Tracce aldrovandiane nei dipinti di Bartolomeo Passerotti

Alessandro Ceregato

IRCCS Azienda Ospedaliero-Universitaria di Bologna Policlinico di Sant’Orsola

alessandro.ceregato.bis@gmail.com

/ Abstract

Il ruolo determinante di Ulisse Aldrovandi nella riforma dell’arte sacra introdotta dal cardinale Gabriele Pa­­leotti è ampiamente documentato. Il pittore bolognese Bartolomeo Passerotti occupa un posto speciale tra gli artisti tardo-manieristi che più di tutti assimilarono le nuove idee proposte da Paleotti e Aldrovandi, per i suoi contatti diretti con Aldrovandi ma soprattutto per il loro comune interesse per il collezionismo di oggetti naturali, evidenziato in questo contributo attraverso due esempi significativi. L’accuratezza della rappresentazione degli oggetti naturali è completata dalla raffigurazione di una “glossopetra” e di un pesce palla paragonabili a quelli ancora conservati nella Sala Aldrovandi del Museo di Palazzo Poggi.

The crucial role played by Ulisse Aldrovandi in the reform of sacred art commissioned by Cardinal Gabriele Paleotti is well-documented.
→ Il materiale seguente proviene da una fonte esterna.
(** ** The lock of the queue pair *)

Definition ss7_trylockq (sd : side) (s : str) : bool * str :=
  let res := s.(users) =? 0 in
  let s := s <| users := u32 (s.(users) + 1) |> in
  if res then (true, s)
  else (false, set_wait sd true s <| users := u32 (s.(users) - 1) |>).
(** A waiting queue is scheduled, even one that may not be enabled; the service
    procedure of one that has none is to be called directly. *)
Definition wake_waiter (sd : side) (s : str) : option (list side * str) :=
  if wait sd s
  then
    let s := set_wait sd false s in
    '(r, q) ← q_call Enableq (qof sd s);
    match r with
    | RInt r =>
        if negb (r =? 0) then Some ([], with_q sd q s)
        else if srvp sd then Some ([], with_q sd (q_qenable q) s)
        else Some ([sd], with_q sd q s)
    | _ => None
    end
  else Some ([], s).
Definition ss7_unlockq (s : str) : option (list side * str) :=
  '(i, s) ← wake_waiter IQ s;
  '(o, s) ← wake_waiter OQ s;
  Some (i ++ o, s <| users := 0 |>).

(** ** Keeping messages *)

(** [if (putq(q, mp) == 0) { mp->b_band = 0; putq(q, mp); }], and so for [putbq]. *)
Definition put_must (put : Z → call) (mp : Z) (q : Q) : option Q :=
  '(r, q) ← q_call (put mp) q;
  match r with
  | RInt r =>
      if r =? 0
      then
        m ← q_read mp q;
        q ← q_write (Smsg mp 0 m.(s_datap) m.(s_cont)) q;
        '(_, q) ← q_call (put mp) q;
        Some q
      else Some q
  | _ => None
  end.
(** The continuation is what is left of the message when its first block is freed;
    it goes on under the same name. *)
Definition strip (sd : side) (put : Z → call) (mp : Z) (rest : option (Z * blk * list blk))
    (s : str) : option str :=
  match rest with
  | Some (band, datap, cont) =>
      on_q sd (fun q => q ← q_write (Smsg mp (u8 band) datap cont) q; put_must put mp q) s
  | None => end_of sd mp Trimmed s
  end.

(** [noenable(q)] *)
Definition disable (q : Q) : option Q := '(_, q) ← q_call Noenable q; Some q.
(** The results for which the message is put (back) on the queue. *)
Definition retried (rtn : Z) : bool :=
  existsb (Z.eqb rtn) [- ENOBUFS; - EBUSY; - ENOMEM; - EAGAIN].
(** The message passed on if flow control allows it. *)
Definition pass_flow (sd : side) (mp : Z) (s : str) : option (bool * str) :=
  m ← q_read mp (qof sd s);
  let '(ok, s) := if s_hi m then (true, s) else bcanputnext s in
  if ok : bool then s ← end_of sd mp Passed s; Some (true, s) else Some (false, s).

(** The first result is whether the message, or the rest of it, is on the queue. *)
Definition ss7_putq_slow (sd : side) (mp rtn : Z) (rest : option (Z * blk * list blk))
    (s : str) : option (bool * str) :=
  let over f := s ← end_of sd mp f s; Some (false, s) in
  let keep s := s ← on_q sd (put_must Putq mp) s; Some (true, s) in
  if rtn =? QR_DONE then over Done
  else if rtn =? QR_ABSORBED then over Absorbed
  else if rtn =? QR_STRIP then
    s ← strip sd Putq mp rest s; Some (match rest with Some _ => true | None => false end, s)
  else if rtn =? QR_TRIMMED then over Trimmed
  else if (rtn =? QR_LOOP) && negb (next sd) then over Replied
  else if (rtn =? QR_LOOP) || (rtn =? QR_PASSALONG) then over (if next sd then Passed else Dropped)
  else if rtn =? QR_DISABLE then keep s
  else if rtn =? QR_PASSFLOW then
    '(ok, s) ← pass_flow sd mp s;
    if ok : bool then Some (false, s) else keep s
  else if retried rtn || (rtn =? QR_RETRY) then keep s
  else over Dropped.

(** A high priority message that cannot be put back becomes the first of the
    normal ones; one of another type is lost. *)
Definition demote (type : Z) : option Z :=
  if type =? M_PCPROTO then Some M_PROTO
  else if type =? M_PCRSE then Some M_RSE
  else if type =? M_PCCTL then Some M_CTL
  else if type =? M_PCSIG then Some M_SIG
  else if type =? M_PCEVENT then Some M_EVENT
  else if type =? M_PCSETOPTS then Some M_SETOPTS
  else if type =? M_HPDATA then Some M_DATA
  else None.
(** The result is whether the service procedure goes on. *)
Definition stall (sd : side) (mp : Z) (s : str) : option (bool * str) :=
  m ← q_read mp (qof sd s);
  if negb (s_hi m) then s ← on_q sd (put_must Putbq mp) s; Some (false, s)
  else
    match demote m.(s_datap).(db_type) with
    | Some t =>
        let d := Blk t m.(s_datap).(b_rptr) m.(s_datap).(b_wptr) in
        s ← on_q sd (fun q => q ← q_write (Smsg mp 255 d m.(s_cont)) q; put_must Putq mp q) s;
        Some (false, s)
    | None => s ← end_of sd mp Dropped s; Some (true, s)
    end.
Definition ss7_srvq_slow (sd : side) (mp rtn : Z) (rest : option (Z * blk * list blk))
    (s : str) : option (bool * str) :=
  let over f := s ← end_of sd mp f s; Some (true, s) in
  if rtn =? QR_DONE then over Done
  else if rtn =? QR_ABSORBED then over Absorbed
  else if rtn =? QR_STRIP then s ← strip sd Putbq mp rest s; Some (true, s)
  else if rtn =? QR_TRIMMED then over Trimmed
  else if (rtn =? QR_LOOP) && negb (next sd) then over Replied
  else if (rtn =? QR_LOOP) || (rtn =? QR_PASSALONG) then over (if next sd then Passed else Dropped)
  else if rtn =? QR_DISABLE then
    s ← on_q sd (fun q => q ← disable q; put_must Putbq mp q) s; Some (false, s)
  else if rtn =? QR_PASSFLOW then
    '(ok, s) ← pass_flow sd mp s;
    if ok : bool then Some (true, s) else stall sd mp s
  else if retried rtn then stall sd mp s
  else if rtn =? QR_RETRY then s ← on_q sd (put_must Putbq mp) s; Some (true, s)
  else over Dropped.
Within this period, the Bolognese painter Bartolomeo Passerotti occupies a special place among the late-mannerist artists who embraced Paleotti’s and Aldrovandi’s ideas. This is due in part to his direct contact with Aldrovandi, but may also be attributed to a shared interest in collecting natural objects. The present contribution examines two case studies: first, the accuracy in the representation of natural objects, which matches the depictions of a “glossopetra”; and second, a puff fish representation that can be compared directly to specimens still preserved in the Aldrovandi collection in Palazzo Poggi.

/ Keywords

Naturalistic collections; Late Renaissance painting; Representation of nature.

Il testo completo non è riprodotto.